Começa a brincar com uma madeixa do seu cabelo acobreado e eu reconheço a pulseira que lhe pende do braço. É a mesma que Douglas lhe ofereceu recentemente.
– Como assim?
– Douglas disse-me que lhe deu o meu número para me ligar por causa das limpezas. Mas como o conseguiu?
– Pôs um anúncio, não foi? Deve ter sido assim que obtive o número. – Solta um longo suspiro. – Agora, se não se importa, vou voltar para a cama. Foi um longo dia.
– Na verdade, descobri que o anúncio nunca foi publicado. Portanto, como disse, como conseguiu o meu número?
Quase consigo ver as engrenagens a rodar no cérebro de Wendy.
– Diga-me a verdade – interrompo, antes que possa congeminar outra mentira.
Wendy baixa os olhos.
– Por favor. Não quero fazer isto. Simplesmente esqueça.

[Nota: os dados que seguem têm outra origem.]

Lemma strip_clean_document_text text :
  strip text ≠ [] → strip (clean_document_text text) ≠ [].
Proof.
  intros Hne Hc. apply Hne.
  apply strip_nil_iff, split_ws_nil_iff in Hc.
  rewrite split_ws_clean_document_text in Hc by done.
  by apply strip_nil_iff, split_ws_nil_iff.
Qed.

(** X1: cleaning a text that has been cleaned changes nothing; the
    placeholder of a blank text is itself left as it is. *)
Theorem clean_document_text_idempotent text :
  clean_document_text (clean_document_text text) = clean_document_text text.
Proof.
  destruct (decide (strip text = [])) as [Hblank|Hne].
  - rewrite (clean_document_text_blank text Hblank). by vm_compute.
  - pose proof (strip_clean_document_text text Hne) as Hne'.
    destruct (clean_document_text_lines _ Hne') as [-> _].
    destruct (clean_document_text_lines text Hne) as [-> Hc].
    rewrite split_on_join by (done || apply clean_lines_tidy).
    by rewrite clean_lines_idemp.
Qed.

(** X2: the cleanup keeps the words of a text that has any, in their order:
    what it removes is whitespace only.  So the review tab counts as many
    words in the cleaned text as in the text the service gave. *)
Theorem clean_document_text_keeps_words text tab :
  strip text ≠ [] →
  split_ws (clean_document_text text) = split_ws text
  ∧ word_count_label
      (update_word_count (set_text_editor tab (clean_document_text text)))
    = word_count_label (update_word_count (set_text_editor tab text))
  ∧ word_count_label (update_word_count (set_text_editor tab text))
    = str "Words: " ++ dec (length (split_ws text)).
Proof.
  intros Hne. pose proof (strip_clean_document_text text Hne) as Hne'.
  pose proof (split_ws_clean_document_text text Hne) as Hw.
  unfold update_word_count, nonblank. simpl.
  rewrite !bool_decide_eq_false_2 by done. simpl. by rewrite Hw.
Qed.

Lemma clean_document_text_keeps_words_witness :
  split_ws (clean_document_text sample_input)
  = [str "Line"; str "one"; str "Line"; str "two"].
Proof.
  destruct (clean_document_text_keeps_words sample_input More.first_page)
    as [H _].
  - by vm_compute.
  - rewrite H. reflexivity.
Defined.

End CleanupMore.

(** ** The configuration of the Document AI handler *)
Section HandlerFacts.
Import PyStr DocumentAIHandler.

Lemma split_on_absent sep l : sep ∉ l → split_on sep l = [l].
Proof.
  induction l as [|c l IH]; [done|]. intros Hl.
  apply not_elem_of_cons in Hl as [Hc Hl]. simpl.
  rewrite (proj2 (N.eqb_neq c sep)) by congruence. by rewrite IH.
Qed.

Lemma split_on_app sep a b :
  ∃ h pre, split_on sep (a ++ sep :: b) = h :: pre ++ split_on sep b.
Proof.
  induction a as [|c a (h & pre & IH)]; simpl.
  - rewrite N.eqb_refl. by exists [], [].
  - rewrite IH. destruct (c =? sep)%N.
    + by exists [], (h :: pre).
    + by exists (c :: h), pre.
Qed.

(** The last of the parts of a text cut at [sep] is what follows the last
    [sep]. *)
Lemma last_split_on sep a b :
  sep ∉ b → last (split_on sep (a ++ sep :: b)) = Some b.
Proof.
  intros Hb. destruct (split_on_app sep a b) as (h & pre & ->).
  rewrite (split_on_absent sep b Hb).
  change (h :: pre ++ [b]) with ((h :: pre) ++ [b]). apply last_snoc.
Qed.

Lemma processor_id_of_path project loc pid :
  SLASH ∉ pid → processor_id_of (processor_path project loc pid) = pid.
Proof.
  intros Hpid. unfold processor_id_of, processor_path.
  change (str "/processors/") with (str "/processors" ++ [SLASH]).
  rewrite <- !app_assoc, !app_assoc, <- app_assoc.
  change ([SLASH] ++ pid) with (SLASH :: pid).
  by rewrite last_split_on.
Qed.

(** X3: a setup that succeeds leaves the handler configured, with a
    processor id that is never empty (the id asked for, or "general" when
    none or an empty one was given) and the resource name built from the
    project, the location and that id.  Reading the id back from the
    resource name the way [get_available_processors] does gives the same
    id, as long as the id has no slash in it. *)
Theorem setup_credentials_configures made_credentials made_client project loc
    processor self :
  let done :=
    setup_credentials made_credentials made_client project loc processor self in
  done.2 = true →
  is_configured done.1 = true
  ∧ ∃ pid,
      processor_id done.1 = Some pid
      ∧ pid ≠ []
      ∧ pid = (if bool_decide (default [] processor = []) then str "general"
               else default [] processor)
      ∧ processor_name done.1 = Some (processor_path project loc pid)
      ∧ (SLASH ∉ pid → processor_id_of (processor_path project loc pid) = pid).
Proof.
  cbv zeta. unfold setup_credentials.
  destruct made_credentials as [creds|]; [|done].
  destruct made_client as [made|]; [|done]. intros _. simpl.
  split; [done|]. eexists. split; [done|].
  split_and!; [| |done|apply processor_id_of_path].
  - by destruct processor as [[|c p]|].
  - by destruct processor as [[|c p]|].
Qed.

Lemma setup_credentials_configures_witness :
  processor_id
    (setup_credentials (Some 1) (Some 2) (str "archive") (str "us")
       (Some (str "ocr-7")) init).1 = Some (str "ocr-7")
  ∧ processor_name
      (setup_credentials (Some 1) (Some 2) (str "archive") (str "us")
         (Some (str "ocr-7")) init).1
    = Some (str "projects/archive/locations/us/processors/ocr-7").
Proof.
  destruct (setup_credentials_configures (Some 1) (Some 2) (str "archive")
              (str "us") (Some (str "ocr-7")) init eq_refl)
    as (_ & pid & Hid & _ & Hpid & Hname & _).
  rewrite Hid, Hname, Hpid. split; reflexivity.
Defined.

(** X4: a setup that fails changes nothing of the configuration: the
    client, the project, the location, the processor and its resource name
    are the ones from before, so the handler answers as it did; one that
    was never configured goes on returning [None] for every image. *)
Theorem setup_credentials_failure_keeps made_credentials made_client project
    loc processor self :
  let done :=
    setup_credentials made_credentials made_client project loc processor self in
  done.2 = false →
  client done.1 = client self
  ∧ project_id done.1 = project_id self
  ∧ location done.1 = location self
  ∧ processor_id done.1 = processor_id self
  ∧ processor_name done.1 = processor_name self
  ∧ (∀ response, process_image done.1 response = process_image self response)
  ∧ (∀ listing,
       get_available_processors done.1 listing
       = get_available_processors self listing)
  ∧ (is_configured self = false →
     ∀ response, process_image done.1 response = None).
Proof.
  cbv zeta. unfold setup_credentials.
  destruct made_credentials as [creds|]; [|intros _].
  - destruct made_client as [made|]; [done|]. intros _. simpl.
    split_and!; try done. unfold process_image, is_configured. simpl.
    intros H response. unfold is_configured in H. by rewrite H.
  - simpl. split_and!; try done. unfold process_image.
    intros H response. by rewrite H.
Qed.

Lemma setup_credentials_failure_keeps_witness :
  process_image
    (setup_credentials None (Some 2) (str "archive") (str "us") None init).1
    (Some (str "a text")) = None.
Proof.
  destruct (setup_credentials_failure_keeps None (Some 2) (str "archive")
              (str "us") None init eq_refl)
    as (_ & _ & _ & _ & _ & _ & _ & H).
  by apply H.
Defined.

Lemma listing_lookup (ps : list processor) (d : gmap pystr pystr) k :
  foldl (λ processor_dict p,
           <[shown_name p := processor_id_of (name p)]> processor_dict) d ps !! k
  = match last (filter (λ p, shown_name p = k) ps) with
    | Some p => Some (processor_id_of (name p))
    | None => d !! k
    end.
Proof.
  revert d. induction ps as [|p ps IH] using rev_ind; intros d; [done|].
  rewrite foldl_app, filter_app. simpl. rewrite filter_cons, filter_nil.
  destruct (decide (shown_name p = k)) as [<-|Hne].
  - by rewrite last_snoc, lookup_insert_eq.
  - rewrite app_nil_r, lookup_insert_ne by done. apply IH.
Qed.

(** X5: the dictionary of a configured handler has, under each name shown,
    the id of the last listed processor with that name, read from the end
    of its resource name; it has no other entries.  A handler that is not
    configured, or a listing that raises, gives the empty dictionary. *)
Theorem get_available_processors_lookup self listing k :
  get_available_processors self listing !! k
  = if is_configured self then
      listing ≫= λ ps,
        (λ p, processor_id_of (name p)) <$> last (filter (λ p, shown_name p = k) ps)
    else None.
Proof.
  unfold get_available_processors. destruct (is_configured self); [|done].
  destruct listing as [ps|]; [|done]. simpl. rewrite listing_lookup.
  by destruct (last _).
Qed.
(** Everything about a run of the loop: the passes made, the clock, and
    which pass decided. *)
Lemma loop_outcome (f : nat) : forall now i,
  enough startTime f now ->
  exists k,
    events (loop (S f) now i) = flat_map pass (seq i k)
    /\ finished (loop (S f) now i) = clock_after srv now i k
    /\ (forall j, (j < k)%nat ->
          within_budget startTime (clock_after srv now i j))
    /\ match settled (loop (S f) now i) with
       | Resolved d =>
           exists k', k = S k' /\ decision srv p (i + k') = Return d
       | Rejected e =>
           (e = timeout_error
            /\ TIMEOUT_MS <= clock_after srv now i k - startTime)
           \/ exists k', k = S k' /\ decision srv p (i + k') = Throw e
       | OutOfFuel => False
       end.
Proof.
  induction f as [|f IH]; intros now i E.
  - exists 0%nat. rewrite loop_timeout.
    + cbn. repeat split; try (intros j Hj; lia).
      left. split; [reflexivity|]. unfold enough in E. lia.
    + unfold enough, within_budget in *. lia.
  - destruct (Z.lt_ge_cases (now - startTime) TIMEOUT_MS) as [B|B].
    + rewrite (loop_pass _ _ _ _ _ _ _ B).
      destruct (decision srv p i) eqn:D.
      * destruct (IH (after_poll srv now i) (S i))
          as (k & EV & FIN & OPEN & OUT).
        { now apply enough_next. }
        exists (S k). cbn [prefix events finished settled seq flat_map clock_after].
        rewrite EV, FIN. split; [reflexivity|]. split; [reflexivity|]. split.
        { intros [|j] Hj; [exact B|]. apply OPEN. lia. }
        destruct (settled (loop (S f) (after_poll srv now i) (S i))).
        -- destruct OUT as (k' & -> & DK). exists (S k'). split; [reflexivity|].
           now replace (i + S k')%nat with (S i + k')%nat by lia.
        -- destruct OUT as [[-> LATE]|(k' & -> & DK)].
           ++ left. now split.
           ++ right. exists (S k'). split; [reflexivity|].
              now replace (i + S k')%nat with (S i + k')%nat by lia.
        -- exact OUT.
      * exists 1%nat. cbn. rewrite app_nil_r. repeat split.
        { intros j Hj. assert (j = 0)%nat as -> by lia. exact B. }
        exists 0%nat. now rewrite Nat.add_0_r.
      * exists 1%nat. cbn. rewrite app_nil_r. repeat split.
        { intros j Hj. assert (j = 0)%nat as -> by lia. exact B. }
        right. exists 0%nat. now rewrite Nat.add_0_r.
    + exists 0%nat. rewrite loop_timeout.
      * cbn. repeat split; try (intros j Hj; lia). left. split; [reflexivity|lia].
      * unfold within_budget. lia.
Qed.

End LoopOutcomes.

(** The anatomy of a call: either nothing follows the submission, or the
    job is tracked and the loop makes [k] passes. *)
Lemma generate_anatomy srv p t0 :
  let r := generateMemoryVideo srv p t0 in
  let start := submitted srv t0 in
  (events r = submission p /\ finished r = start /\ polls r = 0%nat /\
   ((exists e, post_reply srv = inl e /\ settled r = Rejected e)
    \/ (exists d, post_reply srv = inr d /\ Js.nullish d = true
                  /\ settled r = Rejected TypeError)
    \/ (exists d, post_reply srv = inr d /\ Js.nullish d = false
                  /\ Js.truthy (ready_value d) = true
                  /\ settled r = Resolved d)
    \/ (exists d, post_reply srv = inr d /\ not_ready d = true
                  /\ named d = false /\ settled r = Resolved d)
    \/ (exists d, post_reply srv = inr d /\ not_ready d = true
                  /\ named d = true /\ trackable d = false
                  /\ settled r = Rejected TypeError)))
  \/ (exists data k,
        post_reply srv = inr data /\ not_ready data = true
        /\ trackable data = true
        /\ polls r = k
        /\ events r =
           (submission p ++ notify p (status_or "Queued" data)
              ++ flat_map (iteration srv p (poll_target data)) (seq 0 k))%list
        /\ finished r = clock_after srv start 0 k
        /\ (forall j, (j < k)%nat ->
              within_budget start (clock_after srv start 0 j))
        /\ match settled r with
           | Resolved d =>
               exists k', k = S k' /\ decision srv p k' = Return d
           | Rejected e =>
               (e = timeout_error
                /\ TIMEOUT_MS <= clock_after srv start 0 k - start)
               \/ exists k', k = S k' /\ decision srv p k' = Throw e
           | OutOfFuel => False
           end).
Proof.
  cbv zeta.
  assert (Q : forall x,
            generateMemoryVideo srv p t0 = prefix (submission p) x ->
            events x = [] -> finished x = submitted srv t0 ->
            events (generateMemoryVideo srv p t0) = submission p
            /\ finished (generateMemoryVideo srv p t0) = submitted srv t0
            /\ polls (generateMemoryVideo srv p t0) = 0%nat).
  { intros x -> EV FIN. unfold polls. cbn [prefix events finished].
    rewrite EV, app_nil_r, count_gets_submission. now repeat split. }
  destruct (post_reply srv) as [e|data] eqn:H.
  - left. pose proof (generate_post_failed _ p t0 _ H) as G.
    destruct (Q _ G eq_refl eq_refl) as (A & B & C).
    repeat split; try assumption. left. exists e. now rewrite G.
  - destruct (Js.nullish data) eqn:N.
    + left. pose proof (generate_unreadable _ p t0 _ H N) as G.
      destruct (Q _ G eq_refl eq_refl) as (A & B & C).
      repeat split; try assumption. right; left. exists data. now rewrite G.
    + destruct (Js.truthy (ready_value data)) eqn:R.
      * left. pose proof (generate_ready _ p t0 _ H N R) as G.
        destruct (Q _ G eq_refl eq_refl) as (A & B & C).
        repeat split; try assumption. right; right; left.
        exists data. now rewrite G.
      * assert (NR : not_ready data = true).
        { unfold not_ready. now rewrite (isVideoReady_readable _ N), R. }
        destruct (tracking_cases data) as [M|[T|[M T]]].
        -- left. pose proof (generate_untrackable _ p t0 _ H NR M) as G.
           destruct (Q _ G eq_refl eq_refl) as (A & B & C).
           repeat split; try assumption. right; right; right; left.
           exists data. now rewrite G.
        -- right. exists data.
           destruct (loop_outcome srv p (poll_target data) (submitted srv t0)
                       400 (submitted srv t0) 0 (enough_at_start _))
             as (k & EV & FIN & OPEN & OUT).
           exists k. rewrite (generate_tracked _ _ _ _ H NR T), poll_fuel_eq.
           rewrite polls_prefix. unfold polls.
           cbn [prefix events finished settled]. rewrite EV, FIN.
           rewrite !count_gets_app, count_gets_submission, count_gets_notify,
             count_gets_passes, <- app_assoc.
           repeat split; try assumption.
        -- left. pose proof (generate_unprintable _ p t0 _ H NR M T) as G.
           destruct (Q _ G eq_refl eq_refl) as (A & B & C).
           repeat split; try assumption. right; right; right; right.
           exists data. now rewrite G.
Qed.
(** * Genji: the planner's document hash set, the example query and the CLI

    A shallow embedding of

    - [planner.documentHashSet] ([newDocumentHashSet], [generateKey],
      [Filter]), the hash-set filter behind the DISTINCT operator;
    - the scan / filter / projection scenario of [Example];
    - the root and [restore] actions of [cmd/genji/main.go].

    Go values are modelled as follows: [uint64] is a [Z] reduced modulo
    [2^64]; [[]byte] is [list byte]; [map[uint64]struct{}] is [gset Z];
    [(T, error)] results are pairs with an [option error], [None] being
    [nil]; an interface is a record of its methods. *)

From Stdlib Require Import ZArith Strings.Byte.
From stdpp Require Import base decidable option list gmap sets strings sorting.

Set Warnings "-register-all,-clear-no-such-hyp".

Local Open Scope Z_scope.

(** ** Shared vocabulary *)

(** A Go [error], identified by its message. *)
Definition error : Type := string.

#[global] Instance byte_eq_dec : EqDecision byte := Byte.byte_eq_dec.

(** The outcome of a fallible call that yields an [A] or an error. *)
Inductive result (A : Type) : Type :=
| Ok (a : A)
| Err (e : error).
Arguments Ok {A} a.
Arguments Err {A} e.

(** ** The document package, as the planner sees it *)

Module document.

(** Modelled from the spec: the [Value] tagged union of the document package
    (null, boolean, integer, float, text, binary, array, nested document).
    A float is carried as its IEEE-754 bit pattern. *)
Inductive Value : Type :=
| NullValue
| BoolValue (b : bool)
| IntegerValue (n : Z)
| DoubleValue (bits : Z)
| TextValue (s : string)
| BlobValue (b : list byte)
| ArrayValue (vs : list Value)
| DocumentValue (fs : list (string * Value)).

(** The [Document] interface.  [generateKey] uses two of its operations, and
    both can fail: the iteration over the fields (through [document.Fields])
    and [GetByField].  [Iterate] gives the (field, value) pairs in the
    document's own order. *)
Record Document : Type := mkDocument {
  Iterate : result (list (string * Value));
  GetByField : string → result Value
}.
(** * flask-unchained: a shallow embedding of the utility, model-manager,
      CLI-command and hook code, with the properties stated about them.

    Conventions of the embedding.
    - A Python [str] is a Rocq [string]; its characters are the code points
      below 256.  Python's [str.upper] and [str.lower] are not defined here:
      they are an interface, [StrMethods], with the facts used of them.
    - [None]-or-value arguments are [option]s.  The private sentinel
      [_missing] of [utils.py] is never a user value, so a lookup
      "with default [_missing]" is an [option] as well.
    - Objects that the code mutates or compares by identity (descriptors,
      classes, model instances) live in a store and are named by a location.
    - A [dict] whose iteration order the code relies on ([kwargs],
      the class dictionary) is an association list in insertion order. *)

From Stdlib Require Import String Ascii NArith ZArith List Bool Lia.
From stdpp Require Import base option list strings gmap.
Import ListNotations.
Local Open Scope string_scope.

(** ** Python values, dictionaries and classes *)

(** A location: an index of a store. *)
Abbreviation loc := nat (only parsing).

(** The values the modelled code handles.  Objects with identity are named
    by their location in the store of their kind. *)
Inductive Value :=
  | VNone
  | VBool (b : bool)
  | VInt (n : Z)
  | VStr (s : string)
  | VFunc (qualname : string)      (* a function object *)
  | VConfigProperty (l : loc)      (* an instance of utils.ConfigProperty *)
  | VClass (l : loc).              (* a class object *)

(** Truth value of an object, as [not x] and [if x] test it.  Functions,
    descriptors and classes define neither [__bool__] nor [__len__]. *)
Definition truthy (v : Value) : bool :=
  match v with
  | VNone => false
  | VBool b => b
  | VInt n => negb (n =? 0)%Z
  | VStr EmptyString => false
  | _ => true
  end.

(** A [dict] with [str] keys, in insertion order. *)
Definition Dict := list (string * Value).

(** [d.get(name, _missing)] *)
Fixpoint dict_get (d : Dict) (name : string) : option Value :=
  match d with
  | [] => None
  | (k, v) :: d' => if String.eqb k name then Some v else dict_get d' name
  end.

Definition dict_keys (d : Dict) : list string := map fst d.

(** A class object, as attribute lookup sees it: its name and the
    dictionaries of the class and of its ancestors in method resolution
    order. *)
Record Class := { cls_name : string; cls_mro : list Dict }.

(** Lookup of [name] through the method resolution order. *)
Fixpoint mro_lookup (mro : list Dict) (name : string) : option Value :=
  match mro with
  | [] => None
  | d :: mro' =>
      match dict_get d name with
      | Some v => Some v
      | None => mro_lookup mro' name
      end
  end.

Inductive Exception :=
  | AttributeError (name : string)
  | SystemExit (code : string).

Lemma dict_get_None d name : dict_get d name = None <-> name ∉ dict_keys d.
Proof.
  induction d as [|[k v] d IH]; simpl.
  - split; [intros _; apply not_elem_of_nil | done].
  - rewrite not_elem_of_cons. destruct (String.eqb_spec k name) as [->|Hne].
    + split; [done | by intros [? _]].
    + rewrite IH. split; [intros ?; split; [congruence|done] | by intros [_ ?]].
Qed.

Lemma dict_get_Some d name v : dict_get d name = Some v -> (name, v) ∈ d.
Proof.
  induction d as [|[k w] d IH]; simpl; [done|].
  destruct (String.eqb_spec k name) as [->|Hne].
  - intros [= ->]. apply elem_of_cons; by left.
  - intros H. apply elem_of_cons; right; auto.
Qed.

(** ** utils.py *)

Module Utils.

(** *** format_docstring *)

(** Python's whitespace test on a code point below 256, the one both
    [re]'s [\s] (on [str] patterns) and [str.strip()] use. *)
Definition isspace (c : ascii) : bool :=
  let n := N_of_ascii c in
  (((9 <=? n) && (n <=? 13)) || ((28 <=? n) && (n <=? 32))
   || (n =? 133) || (n =? 160))%N.

(** [re.sub(r'\s+', ' ', s)]: every maximal run of whitespace becomes one
    space.  [in_run] tells that the previous character was whitespace, that
    is, that the current match of [\s+] is still open. *)
Fixpoint re_sub_spaces (in_run : bool) (s : string) : string :=
  match s with
  | EmptyString => EmptyString
  | String c s' =>
      if isspace c
      then if in_run then re_sub_spaces true s'
           else String " " (re_sub_spaces true s')
      else String c (re_sub_spaces false s')
  end.

Fixpoint lstrip (s : string) : string :=
  match s with
  | EmptyString => EmptyString
  | String c s' => if isspace c then lstrip s' else s
  end.

Fixpoint rstrip (s : string) : string :=
  match s with
  | EmptyString => EmptyString
  | String c s' =>
      match rstrip s' with
      | EmptyString => if isspace c then EmptyString else String c EmptyString
      | r => String c r
      end
  end.

(** [str.strip()] *)
Definition strip (s : string) : string := lstrip (rstrip s).

(** Truth value of a [str]. *)
Definition str_bool (s : string) : bool :=
  match s with EmptyString => false | _ => true end.

(** [format_docstring(docstring)]; the argument is [None] or a [str]. *)
Definition format_docstring (docstring : option string) : string :=
  match docstring with
  | None => ""
  | Some s => if negb (str_bool s) then "" else strip (re_sub_spaces false s)
  end.

Example format_docstring_ex :
  format_docstring (Some "  Strips   whitespace
     from docstrings.  ") = "Strips whitespace from docstrings.".
Proof. reflexivity. Qed.

(** *** Shape of the strings [format_docstring] returns *)

Definition starts_space (s : string) : bool :=
  match s with EmptyString => false | String c _ => isspace c end.

Fixpoint ends_space (s : string) : bool :=
  match s with
  | EmptyString => false
  | String c EmptyString => isspace c
  | String _ s' => ends_space s'
  end.

(** Every whitespace character is a space and the next one is not. *)
Fixpoint collapsed (s : string) : bool :=
  match s with
  | EmptyString => true
  | String c s' =>
      (if isspace c then Ascii.eqb c " " && negb (starts_space s') else true)
      && collapsed s'
  end.

Lemma isspace_space : isspace " " = true.
Proof. reflexivity. Qed.

Lemma re_sub_spaces_start b s :
  starts_space (re_sub_spaces b s) = negb b && starts_space s.
Proof.
  revert b; induction s as [|c s IH]; intros b; simpl.
  - by rewrite andb_false_r.
  - destruct (isspace c) eqn:Hc.
    + destruct b; simpl; [by rewrite IH | done].
    + simpl. rewrite Hc. by rewrite andb_false_r.
Qed.

Lemma re_sub_spaces_collapsed b s : collapsed (re_sub_spaces b s) = true.
Proof.
  revert b; induction s as [|c s IH]; intros b; simpl; [done|].
  destruct (isspace c) eqn:Hc.
  - destruct b; [done|]. simpl.
    by rewrite re_sub_spaces_start, IH.
  - simpl. by rewrite Hc, IH.
Qed.

Lemma collapsed_fixed b s :
  collapsed s = true -> negb b || negb (starts_space s) = true ->
  re_sub_spaces b s = s.
Proof.
  revert b; induction s as [|c s IH]; intros b Hs Hb; simpl in *; [done|].
  destruct (isspace c) eqn:Hc.
  - apply andb_prop in Hs as [Hs1 Hs2]. apply andb_prop in Hs1 as [He Hn].
    apply Ascii.eqb_eq in He. subst c.
    destruct b; [done|].
    f_equal. apply IH; [done|]. by rewrite Hn.
  - f_equal. apply IH; [done|done].
Qed.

– Diga-me – insisto, por entre dentes cerrados.
– Por que nunca faz o que eu lhe peço? – exclama, erguendo as mãos. – Muito bem. Obtive o seu número da Ginger Howell.
E, agora, sinto-me como se alguém tivesse acabado de me dar um murro. Sei quem é a Ginger Howell, mas não a vejo há anos. Dois anos, para ser mais exata. Foi uma das últimas mulheres para quem trabalhei antes de o Enzo partir para Itália. Arranjámos-lhe um advogado disposto a trabalhar numa base de contingência para a ajudar a divorciar-se do monstro do marido. Ele lutou com unhas e dentes, e estávamos à beira de lhe tentar arranjar um passaporte e uma identidade novos, mas acabou por a deixar ir.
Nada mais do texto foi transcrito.